__TASK OBJECTIVE__
Search the entries for lines with the string "that" and say how many there are, giving only the number.

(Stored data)
↓

(* ===== verification/VertexParser.v ===== *)
(** Parsing vertices: [create_from_struct] of every class of vertex and
    [VertexParser.deserialize] ([hathor/transaction/vertex_parser.py]).

    A parser is a command on the bytes left; the fields that the methods
    [get_funds_fields_from_struct] and [get_graph_fields_from_struct] set on the new
    object are returned and put together at the end. *)

From stdpp Require Import base list.
From Stdlib Require Import ZArith Lia Floats.SpecFloat.
From S2P Require Import Prelude PyInt Encoding PyValue PyFloat NCTypes BlockStorage ScriptCode ScriptVM TxStruct VertexStruct.

Local Open Scope Z_scope.
Local Open Scope py_scope.

(** * Settings and libraries *)

(** [hathor/consensus/consensus_settings.py] *)
Record PoaSignerSettings : Type := mkSigner {
  public_key : bytes;
  signer_start_height : Z;
  signer_end_height : option Z
}.

Inductive ConsensusSettings : Type :=
| PowSettings
| PoaSettings (signers : list PoaSignerSettings).

Class ParserSettings : Type := {
  (** the truth value of the setting *)
  ENABLE_NANO_CONTRACTS : bool;
  NC_ON_CHAIN_BLUEPRINT_CODE_MAX_SIZE_UNCOMPRESSED : Z;
  NC_ON_CHAIN_BLUEPRINT_CODE_MAX_SIZE_COMPRESSED : Z;
  CONSENSUS_ALGORITHM : ConsensusSettings
}.

(** [zlib.decompressobj().decompress(data, max_length)]: the content and the unconsumed tail *)
Class Zlib : Type := { zlib_decompress : bytes -> Z -> result (bytes * bytes) }.

Section parser.
Context {PS : ParserSettings} {ZL : Zlib} {CR : Crypto}.

(** [_get_valid_vertex_versions] *)
Definition _get_valid_vertex_versions (c : ConsensusSettings) (include_genesis : bool) : list TxVersion :=
  match c with
  | PowSettings =>
      [REGULAR_BLOCK; REGULAR_TRANSACTION; TOKEN_CREATION_TRANSACTION; MERGE_MINED_BLOCK] ++
      (if ENABLE_NANO_CONTRACTS then [ON_CHAIN_BLUEPRINT] else [])
  | PoaSettings _ =>
      [POA_BLOCK; REGULAR_TRANSACTION; TOKEN_CREATION_TRANSACTION] ++
      (if include_genesis then [REGULAR_BLOCK] else []) ++
      (if ENABLE_NANO_CONTRACTS then [ON_CHAIN_BLUEPRINT] else [])
  end.

Definition is_vertex_version_valid (version : TxVersion) (include_genesis : bool) : bool :=
  bool_decide (version ∈ _get_valid_vertex_versions CONSENSUS_ALGORITHM include_genesis).

(** [TxVersion(value)] *)
Definition tx_version_of (value : Z) : result TxVersion :=
  match find (fun v => tx_version_value v =? value)
    [REGULAR_BLOCK; REGULAR_TRANSACTION; TOKEN_CREATION_TRANSACTION; MERGE_MINED_BLOCK; POA_BLOCK; ON_CHAIN_BLUEPRINT] with
  | Some v => Ok v
  | None => Err ValueError
  end.

(** [tx_version.get_cls()]; a class is named by its version *)
Definition get_cls (version : TxVersion) : result TxVersion :=
  match version with
  | ON_CHAIN_BLUEPRINT => if ENABLE_NANO_CONTRACTS then Ok version else Err ValueError
  | _ => Ok version
  end.

(** * Funds *)

(** [Block.get_funds_fields_from_struct] *)
Definition block_funds_fields_from_struct : M bytes funds_fields :=
  let! signal_bits := unpack_uint 1 in
  let! version := unpack_uint 1 in
  let! outputs_len := unpack_uint 1 in
  let! outputs := repeat_m (Z.to_nat outputs_len) TxOutput_create_from_bytes in
  ret (mkFunds signal_bits version [] [] outputs None).

Definition _decompress_code (data : bytes) (max_length : Z) : result pystr :=
  let? content_tail := zlib_decompress data max_length in
  match snd content_tail with
  | [] => utf8_decode (fst content_tail)
  | _ => Err ValueError
  end.

(** [Code.from_bytes], which also decompresses the code into [code.text] *)
Definition Code_from_bytes (data : bytes) : result bytes :=
  match data with
  | [] => Err IndexError
  | kind :: compressed_code =>
      if negb (b2z kind =? PYTHON_ZLIB) then Err ValueError else
      let? text := _decompress_code compressed_code NC_ON_CHAIN_BLUEPRINT_CODE_MAX_SIZE_UNCOMPRESSED in
      Ok compressed_code
  end.

Definition deserialize_code : M bytes bytes :=
  let! ocb_version := unpack_uint 1 in
  if negb (ocb_version =? ON_CHAIN_BLUEPRINT_VERSION) then raise ValueError else
  let! serialized_code_len := unpack_uint 4 in
  if NC_ON_CHAIN_BLUEPRINT_CODE_MAX_SIZE_COMPRESSED <? serialized_code_len then raise ValueError else
  let! serialized_code := unpack_len serialized_code_len in
  lift (Code_from_bytes serialized_code).

Record ocb_fields : Type := mkOcb { of_code : bytes; of_pubkey : bytes; of_signature : bytes }.

(** [OnChainBlueprint.get_funds_fields_from_struct], after the fields of a transaction *)
Definition ocb_fields_from_struct : M bytes ocb_fields :=
  let! code := deserialize_code in
  let! nc_pubkey_len := unpack_uint 1 in
  let! nc_pubkey := unpack_len nc_pubkey_len in
  let! nc_signature_len := unpack_uint 1 in
  let! nc_signature := unpack_len nc_signature_len in
  ret (mkOcb code nc_pubkey nc_signature).

Definition no_ocb : ocb_fields := mkOcb [] [] [].

Definition funds_fields_of (cls : TxVersion) : M bytes (funds_fields * ocb_fields) :=
  match cls with
  | REGULAR_BLOCK | MERGE_MINED_BLOCK | POA_BLOCK => let! f := block_funds_fields_from_struct in ret (f, no_ocb)
  | REGULAR_TRANSACTION => let! f := get_funds_fields_from_struct in ret (f, no_ocb)
  | TOKEN_CREATION_TRANSACTION => let! f := token_creation_funds_fields_from_struct in ret (f, no_ocb)
  | ON_CHAIN_BLUEPRINT => let! f := get_funds_fields_from_struct in let! o := ocb_fields_from_struct in ret (f, o)
  end.

(** * Graph *)

Record graph_fields : Type := mkGraph {
  gf_weight : spec_float;
  gf_timestamp : Z;
  gf_parents : list bytes;
  gf_data : bytes;
  gf_signer_id : bytes;
  gf_signature : bytes
}.

(** [GenericVertex.get_graph_fields_from_struct] *)
Definition base_graph_fields_from_struct : M bytes graph_fields :=
  let! weight := unpack_double in
  let! timestamp := unpack_uint 4 in
  let! parents_len := unpack_uint 1 in
  let! parents := repeat_m (Z.to_nat parents_len) (unpack_len TX_HASH_SIZE) in
  ret (mkGraph weight timestamp parents [] [] []).

(** [Block.get_graph_fields_from_struct] *)
Definition block_graph_fields_from_struct : M bytes graph_fields :=
  let! g := base_graph_fields_from_struct in
  let! data_bytes := unpack_uint 1 in
  let! data := unpack_len data_bytes in
  ret (mkGraph (gf_weight g) (gf_timestamp g) (gf_parents g) data [] []).

(** [PoaBlock.get_graph_fields_from_struct] *)
Definition poa_graph_fields_from_struct : M bytes graph_fields :=
  let! g := block_graph_fields_from_struct in
  let! signer_id := unpack_len SIGNER_ID_LEN in
  let! signature_len := unpack_uint 1 in
  if _MAX_POA_SIGNATURE_LEN <? signature_len then raise ValueError else
  let! signature := unpack_len signature_len in
  ret (mkGraph (gf_weight g) (gf_timestamp g) (gf_parents g) (gf_data g) signer_id signature).

Definition graph_fields_of (cls : TxVersion) : M bytes graph_fields :=
  match cls with
  | REGULAR_BLOCK | MERGE_MINED_BLOCK => block_graph_fields_from_struct
  | POA_BLOCK => poa_graph_fields_from_struct
  | _ => base_graph_fields_from_struct
  end.

(** * Nonce and headers *)

(** [Block.create_from_struct] and [Transaction.create_from_struct] read as many bytes *)
Definition read_nonce (size : nat) : M bytes Z := fun buf =>
  if (length buf <? size)%nat then (Err ValueError, buf)
  else (Ok (int_from_bytes (take size buf) false), drop size buf).

(** [VertexParser.get_supported_headers] *)
Definition get_supported_headers : list bytes := if ENABLE_NANO_CONTRACTS then [NANO_HEADER] else [].

(** [VertexHeaderId(header_id_bytes)] *)
Definition vertex_header_id (header_id_bytes : bytes) : result bytes :=
  if bool_decide (header_id_bytes ∈ [NANO_HEADER; FEE_HEADER]) then Ok header_id_bytes else Err ValueError.

(** [VertexParser.get_header_parser], applied to a vertex of class [cls]; the only parser it can
    return is the one of [NanoHeader] *)
Definition get_header_parser (cls : TxVersion) (header_id_bytes : bytes) : result (M bytes VertexHeader) :=
  let? header_id := vertex_header_id header_id_bytes in
  if bool_decide (header_id ∈ get_supported_headers)
  then Ok (let! h := nano_deserialize cls in ret (NanoHeader_ h))
  else Err ValueError.

(** [get_header_from_bytes], on a vertex of class [cls] that has [n] headers *)
Definition get_header_from_bytes (cls : TxVersion) (n : Z) : M bytes VertexHeader := fun buf =>
  if get_maximum_number_of_headers <=? n then (Err ValueError, buf) else
  match get_header_parser cls (take 1 buf) with
  | Ok parser => parser buf
  | Err e => (Err e, buf)
  end.

(** [while buf: buf = get_header_from_bytes(buf)]: every turn adds a header, and a third one
    is refused, so three turns are enough *)
Fixpoint headers_loop (cls : TxVersion) (turns : nat) (n : Z) : M bytes (list VertexHeader) := fun buf =>
  match buf with
  | [] => (Ok [], [])
  | _ =>
      match turns with
      | O => (Err OutOfFuel, buf)
      | S turns => (let! h := get_header_from_bytes cls n in let! hs := headers_loop cls turns (n + 1) in ret (h :: hs)) buf
      end
  end.

Definition headers_from_bytes (cls : TxVersion) : M bytes (list VertexHeader) := headers_loop cls 3 0.

(** * Vertices *)

Definition with_hash (v : vertex) (h : bytes) : vertex :=
  MkVertex h (v_signal_bits v) (v_version v) (v_timestamp v) (v_weight v) (v_parents v) (v_inputs v) (v_outputs v)
    (v_tokens v) (v_headers v) (v_token_name v) (v_token_symbol v) (v_token_version v) (v_nonce v) (v_data v)
    (v_signer_id v) (v_signature v) (v_aux_pow v) (v_code v) (v_nc_pubkey v) (v_nc_signature v).

(** the object a class builds before its hash is computed *)
Definition assemble (cls : TxVersion) (f : funds_fields) (o : ocb_fields) (g : graph_fields) (nonce : Z)
    (aux_pow : option BitcoinAuxPow) (headers : list VertexHeader) : vertex :=
  let info := default ([], [], DEPOSIT) (ff_token_info f) in
  MkVertex [] (ff_signal_bits f) cls (gf_timestamp g) (gf_weight g) (gf_parents g) (ff_inputs f) (ff_outputs f)
    (ff_tokens f) headers (fst (fst info)) (snd (fst info)) (snd info) nonce (gf_data g) (gf_signer_id g)
    (gf_signature g) aux_pow (of_code o) (of_pubkey o) (of_signature o).

(** [cls.create_from_struct(struct_bytes)]; [MergeMinedBlock] leaves what follows the proof of
    work unread. The version byte is the one [deserialize] picked the class by. *)
Definition create_from_struct (cls : TxVersion) (struct_bytes : bytes) : result vertex :=
  let parse : M bytes vertex :=
    let! fo := funds_fields_of cls in
    let! g := graph_fields_of cls in
    match cls with
    | MERGE_MINED_BLOCK =>
        let! aux_pow := aux_pow_from_bytes in
        ret (assemble cls (fst fo) (snd fo) g 0 (Some aux_pow) [])
    | _ =>
        let! nonce := read_nonce (SERIALIZATION_NONCE_SIZE cls) in
        let! headers := headers_from_bytes cls in
        ret (assemble cls (fst fo) (snd fo) g nonce None headers)
    end in
  let? v := fst (parse struct_bytes) in
  let? h := calculate_hash v in
  Ok (with_hash v h).

(** [VertexParser.deserialize] *)
Definition vertex_deserialize (data : bytes) : result vertex :=
  let? version := py_index data 1 in
  let r :=
    let? tx_version := tx_version_of (b2z version) in
    if negb (is_vertex_version_valid tx_version true) then Err StructError else
    let? cls := get_cls tx_version in
    create_from_struct cls data in
  match r with
  | Err e => Err (if issubclass_exn e ValueError then StructError else e)
  | Ok v => Ok v
  end.
End parser.
(* ===== verification/StaticMetadata.v ===== *)
(** Static metadata of vertices: [hathor/transaction/static_metadata.py], with the
    signal bits of blocks ([hathor/transaction/block.py], [hathor/utils/int.py]) and the
    criteria of features ([hathor/feature_activation/model/criteria.py], [settings.py]). *)

From stdpp Require Import base list sorting gmap.
From Stdlib Require Import ZArith Lia.
From S2P Require Import Prelude PyInt ScriptVM TxStruct TokenInfo.

Local Open Scope Z_scope.
Local Open Scope py_scope.

(** * Features and their settings *)

Inductive Feature : Type :=
| NOP_FEATURE_1 | NOP_FEATURE_2 | NOP_FEATURE_3
| INCREASE_MAX_MERKLE_PATH_LENGTH | COUNT_CHECKDATASIG_OP | NANO_CONTRACTS.

#[export] Instance Feature_eq_dec : EqDecision Feature.
Proof. solve_decision. Defined.

Record Criteria : Type := mkCriteria {
  bit : Z;
  start_height : Z;
  timeout_height : Z;
  threshold : option Z;
  minimum_activation_height : Z;
  lock_in_on_timeout : bool;
  signal_support_by_default : bool
}.

(** [hathor.feature_activation.settings.Settings] *)
Class FeatureSettings : Type := {
  evaluation_interval : Z;
  max_signal_bits : Z;
  default_threshold : Z;
  features : list (Feature * Criteria)
}.

(** * Static metadata *)

Inductive StaticMetadata : Type :=
| BlockStaticMetadata (height min_height : Z) (feature_activation_bit_counts : list Z)
| TransactionStaticMetadata (min_height : Z) (closest_ancestor_block : bytes).

(** [vertex.static_metadata], set by [init_static_metadata_from_storage] when a vertex is
    first seen and read for every vertex of the storage *)
Class StaticStore : Type := { static_metadata : vertex -> StaticMetadata }.

(** the order in which the interpreter enumerates a set of hashes *)
Class SetOrder : Type := {
  set_iter : list bytes -> list bytes;
  set_iter_perm l : set_iter l ≡ₚ remove_dups l
}.

Section static.
Context {TS : TxSettings} {VS : VertexStorage} {SM : StaticStore} {FS : FeatureSettings} {SO : SetOrder}.

Definition min_height (v : vertex) : Z :=
  match static_metadata v with BlockStaticMetadata _ m _ | TransactionStaticMetadata m _ => m end.

(** read on blocks only *)
Definition get_height (v : vertex) : Z :=
  match static_metadata v with BlockStaticMetadata h _ _ => h | TransactionStaticMetadata _ _ => 0 end.

Definition bit_counts (v : vertex) : list Z :=
  match static_metadata v with BlockStaticMetadata _ _ c => c | TransactionStaticMetadata _ _ => [] end.

(** read on transactions only *)
Definition closest_ancestor (v : vertex) : bytes :=
  match static_metadata v with BlockStaticMetadata _ _ _ => [] | TransactionStaticMetadata _ c => c end.

Definition is_genesis (v : vertex) : bool := bool_decide (v_hash v ∈ GENESIS_HASHES).

(** [TransactionStorage.get_block] *)
Definition get_block (h : bytes) : result vertex :=
  let? v := get_transaction h in if is_block v then Ok v else Err AssertionError.

Definition get_block_parent_hash (b : vertex) : result bytes := py_index (v_parents b) 0.

Definition get_block_parent (b : vertex) : result vertex :=
  let? h := get_block_parent_hash b in get_block h.

Definition get_tx_parents_ids (v : vertex) : list bytes :=
  set_iter (if is_block v then tail (v_parents v) else v_parents v).

Definition get_all_dependencies (v : vertex) : list bytes :=
  set_iter (v_parents v ++ map in_tx_id (v_inputs v)).

(** ** Blocks *)

Definition _calculate_height (block : vertex) : result Z :=
  if is_genesis block then Ok 0 else
  let? parent_block := get_block_parent block in
  Ok (get_height parent_block + 1).

(** [min_height = max(min_height, tx.static_metadata.min_height)] *)
Definition min_height_step (m : Z) (h : bytes) : result Z :=
  let? tx := get_transaction h in Ok (Z.max m (min_height tx)).

Definition block_min_height (block : vertex) : result Z :=
  rfold min_height_step (get_tx_parents_ids block) 0.

(** the [while n > 0] loop of [get_bit_list] *)
Fixpoint bits_loop (fuel : nat) (n : Z) : list Z :=
  match fuel with
  | O => []
  | S fuel => if 0 <? n then Z.land n 1 :: bits_loop fuel (Z.shiftr n 1) else []
  end.

Definition get_bit_list (n : Z) (min_size : option Z) : result (list Z) :=
  if n <? 0 then Err AssertionError else
  let bits := bits_loop (Z.to_nat (Z.log2 n + 1)) n in
  Ok (match min_size with
      | Some m => bits ++ repeat 0 (Z.to_nat m - length bits)
      | None => bits
      end).

Definition _get_feature_activation_bitmask : Z := Z.shiftl 1 max_signal_bits - 1.

Definition _get_feature_activation_bit_list (block : vertex) : result (list Z) :=
  if 0xFF <? v_signal_bits block then Err AssertionError
  else get_bit_list (Z.land (v_signal_bits block) _get_feature_activation_bitmask) (Some max_signal_bits).

(** [starmap(add, zip_longest(a, b, fillvalue=0))] *)
Fixpoint add_longest (a b : list Z) : list Z :=
  match a, b with
  | [], _ => b
  | _, [] => a
  | x :: a, y :: b => x + y :: add_longest a b
  end.

Definition _get_previous_feature_activation_bit_counts (block : vertex) (height : Z) : result (list Z) :=
  if height mod evaluation_interval =? 0 then Ok [] else
  let? parent_block := get_block_parent block in Ok (bit_counts parent_block).

Definition _calculate_feature_activation_bit_counts (block : vertex) (height : Z) : result (list Z) :=
  let? previous_counts := _get_previous_feature_activation_bit_counts block height in
  let? bit_list := _get_feature_activation_bit_list block in
  Ok (add_longest previous_counts bit_list).

Definition block_static_create (block : vertex) : result StaticMetadata :=
  let? height := _calculate_height block in
  let? m := block_min_height block in
  let? counts := _calculate_feature_activation_bit_counts block height in
  Ok (BlockStaticMetadata height m counts).

(** ** Transactions *)

Definition _calculate_inherited_min_height (tx : vertex) : result Z :=
  rfold min_height_step (get_tx_parents_ids tx ++ map in_tx_id (v_inputs tx)) 0.

Definition reward_height_step (m : Z) (i : TxInput) : result Z :=
  let? spent_tx := get_transaction (in_tx_id i) in
  Ok (if is_block spent_tx then Z.max m (get_height spent_tx + REWARD_SPEND_MIN_BLOCKS + 1) else m).

Definition _calculate_my_min_height (tx : vertex) : result Z := rfold reward_height_step (v_inputs tx) 0.

Definition tx_min_height (tx : vertex) : result Z :=
  if is_genesis tx then Ok 0 else
  let? inherited := _calculate_inherited_min_height tx in
  let? mine := _calculate_my_min_height tx in
  Ok (Z.max inherited mine).

(** the block a dependency stands for: itself, or the closest ancestor of a transaction *)
Definition candidate_block (h : bytes) : result vertex :=
  let? v := get_transaction h in
  if is_block v then Ok v else get_block (closest_ancestor v).

Definition closest_step (best : option vertex) (h : bytes) : result (option vertex) :=
  let? c := candidate_block h in
  match best with
  | None => Ok (Some c)
  | Some b => Ok (Some (if get_height b <? get_height c then c else b))
  end.

Definition _calculate_closest_ancestor_block (tx : vertex) : result bytes :=
  if is_genesis tx then Ok GENESIS_BLOCK_HASH else
  let? best := rfold closest_step (get_all_dependencies tx) None in
  match best with Some b => Ok (v_hash b) | None => Err AssertionError end.

Definition tx_static_create (tx : vertex) : result StaticMetadata :=
  let? m := tx_min_height tx in
  let? c := _calculate_closest_ancestor_block tx in
  Ok (TransactionStaticMetadata m c).

(** [init_static_metadata_from_storage] *)
Definition create_static (v : vertex) : result StaticMetadata :=
  if is_block v then block_static_create v else tx_static_create v.
End static.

↑

__WRITTEN ANSWER__
2